Le Quang T, Gungor A C, Vasyukov D, Hoffmann J, Smajic J, Zeier M
RF and Microwave Laboratory of the Federal Institute of Metrology METAS of Switzerland, 3003 Bern-Wabern, Switzerland.
Institute of Electromagnetic Fields (IEF), ETH Zurich, 8092 Zurich, Switzerland.
Rev Sci Instrum. 2021 Feb 1;92(2):023705. doi: 10.1063/5.0032129.

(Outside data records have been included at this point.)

Lemma orphan_step log seq value self now command reply self' :
  writer_inv log self -> Z.of_nat (length log) + 1 < 2 ^ 64 -> orphan seq value self -> healthy reply ->
  command_wf now command -> (forall outcome, command <> CmdRecordOutcome seq outcome) ->
  run_command now command self = (reply, self') ->
  orphan seq value self' /\ forall commit, reply <> ReplyReveal (Some (seq, commit)).
Proof.
  intros Hi Hlen Ho Hh Hwf Hno. pose proof Ho as [Hu Hs Hp Hr]. pose proof (wi_seq _ _ Hi) as Hseq.
  assert (wrap64 (w_seq self + 1) = w_seq self + 1) as Hwrap by (apply wrap64_small; unfold is_u64; lia).
  destruct command as [tx_sig wire bh|h c|h tx_sig|seq' outcome|]; cbn [run_command].
  - unfold handle_stamp. destruct (stamp _ _ _ _ _) as [r1 self1] eqn:Hst. intros [= <- <-]. split; [|done].
    apply stamp_cases in Hst as [(e & -> & ->)|(signed & published & d & _ & _ & _ & [(e & -> & _)|(-> & Hw & ->)])];
      [by rewrite (writer_inv_broadcast _ _ Hi)|by destruct (Hh e)|].
    split; cbn; try done; [lia|]. rewrite <-Hr. unfold row.
    rewrite (write_receipt_Ok _ _ _ _ _ _ _ Hw), written_row. apply overlay_row_other; unfold is_u64 in *; lia.
  - unfold handle_commit. destruct (commit _ _ _ _) as [r1 self1] eqn:Hst. intros [= <- <-]. split; [|done].
    apply commit_cases in Hst as [(e & -> & _ & ->)|[(e & d & -> & _)|(signed & d & -> & _ & _ & Hw & ->)]];
      [by rewrite (writer_inv_broadcast _ _ Hi)|by destruct (Hh e)|].
    split; cbn; try done; [lia| |].
    + unfold PendingCommits_record. intros h' e [[_ <-]|[_ He]]%lookup_insert_Some; [cbn; lia|by eapply Hp].
    + rewrite <-Hr. unfold row.
      rewrite (write_receipt_Ok _ _ _ _ _ _ _ Hw), written_row. apply overlay_row_other; unfold is_u64 in *; lia.
  - destruct (handle_reveal _ _ _) as [r1 self1] eqn:Hst. intros [= <- <-].
    destruct (orphan_reveal _ _ _ _ _ _ _ Ho Hst) as [Ho' Hne]. split; [done|]. intros commit [= ->]. by eapply Hne.
  - intros [= <- <-]. split; [|done]. destruct Hwf as (_ & _ & Hu').
    apply orphan_outcome; [done| |done]. intros ->. by eapply Hno.
  - intros [= <- <-]. split; [|done]. apply (orphan_sweep log); [done|lia|done].
Qed.

Lemma orphan_run commands : forall log seq value self replies self',
  writer_inv log self -> Z.of_nat (length log) + Z.of_nat (length commands) < 2 ^ 64 ->
  orphan seq value self -> Forall healthy replies -> commands_wf commands ->
  (forall now outcome, (now, CmdRecordOutcome seq outcome) ∉ commands) ->
  ReceiptWriter_run commands self = (replies, self') ->
  orphan seq value self' /\ forall commit, ReplyReveal (Some (seq, commit)) ∉ replies.
Proof.
  induction commands as [|[now command] commands IH]; intros log seq value self replies self' Hi Hlen Ho Hh Hwf Hno;
    cbn [ReceiptWriter_run].
  { intros [= <- <-]. split; [done|]. intros commit ?%elem_of_nil. done. }
  destruct (run_command now command self) as [reply self1] eqn:Hc.
  destruct (ReceiptWriter_run commands self1) as [replies1 self2] eqn:Hr. intros [= <- <-].
  apply Forall_cons in Hwf as [Hwf1 Hwf2]. apply Forall_cons in Hh as [Hh1 Hh2]. cbn [length] in Hlen.
  destruct (run_command_inv _ _ _ _ _ _ Hi Hwf1 ltac:(lia) Hh1 Hc) as (_ & ext & Hi1 & Hlog).
  pose proof (logged_length _ _ _ Hlog) as Hext.
  assert (forall outcome, command <> CmdRecordOutcome seq outcome) as Hno1.
  { intros outcome ->. eapply Hno. by left. }
  assert (forall now outcome, (now, CmdRecordOutcome seq outcome) ∉ commands) as Hno2.
  { intros now' outcome Hin. eapply Hno. by right. }
  destruct (orphan_step _ _ _ _ _ _ _ _ Hi ltac:(lia) Ho Hh1 Hwf1 Hno1 Hc) as [Ho1 Hne1].
  destruct (IH _ _ _ _ _ _ Hi1 ltac:(rewrite length_app; lia) Ho1 Hh2 Hwf2 Hno2 Hr) as [Ho2 Hne2].
  split; [done|]. intros commit [E|Hin]%elem_of_cons; [by eapply Hne1|by eapply Hne2].
Qed.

We present in this paper a new design of a capacitive calibration kit for scanning microwave microscopy (SMM). As demonstrated by finite element modelings, the produced devices are highly independent of material parameters due to their lateral configuration. The fabrication of these gold-based structures is realized by using well established clean-room techniques. SMM measurements are performed under different conditions, and all capacitive structures exhibit a strong contrast with respect to the non-capacitive background. The obtained experimental data are employed to calibrate the used SMM tips and to extract the capacitance of produced devices following a method based on the short-open-load calibration algorithm for one-port vector network analyzers. The comparison of experimental capacitance and nominal values provided by our models proves the applicability of the used calibration approach for a wide frequency range.
我们在本文中展示了一种用于扫描微波显微镜(SMM)的电容校准套件的新设计。如有限元建模所示,由于其横向配置,所制造的器件高度独立于材料参数。这些基于金的结构的制造是通过使用成熟的洁净室技术实现的。在不同条件下进行SMM测量,并且所有电容结构相对于非电容背景都表现出强烈的对比度。获得的实验数据用于校准所使用的SMM尖端,并按照基于单端口矢量网络分析仪的短路 - 开路 - 负载校准算法的方法提取所制造器件的电容。我们模型提供的实验电容与标称值的比较证明了所使用的校准方法在很宽频率范围内的适用性。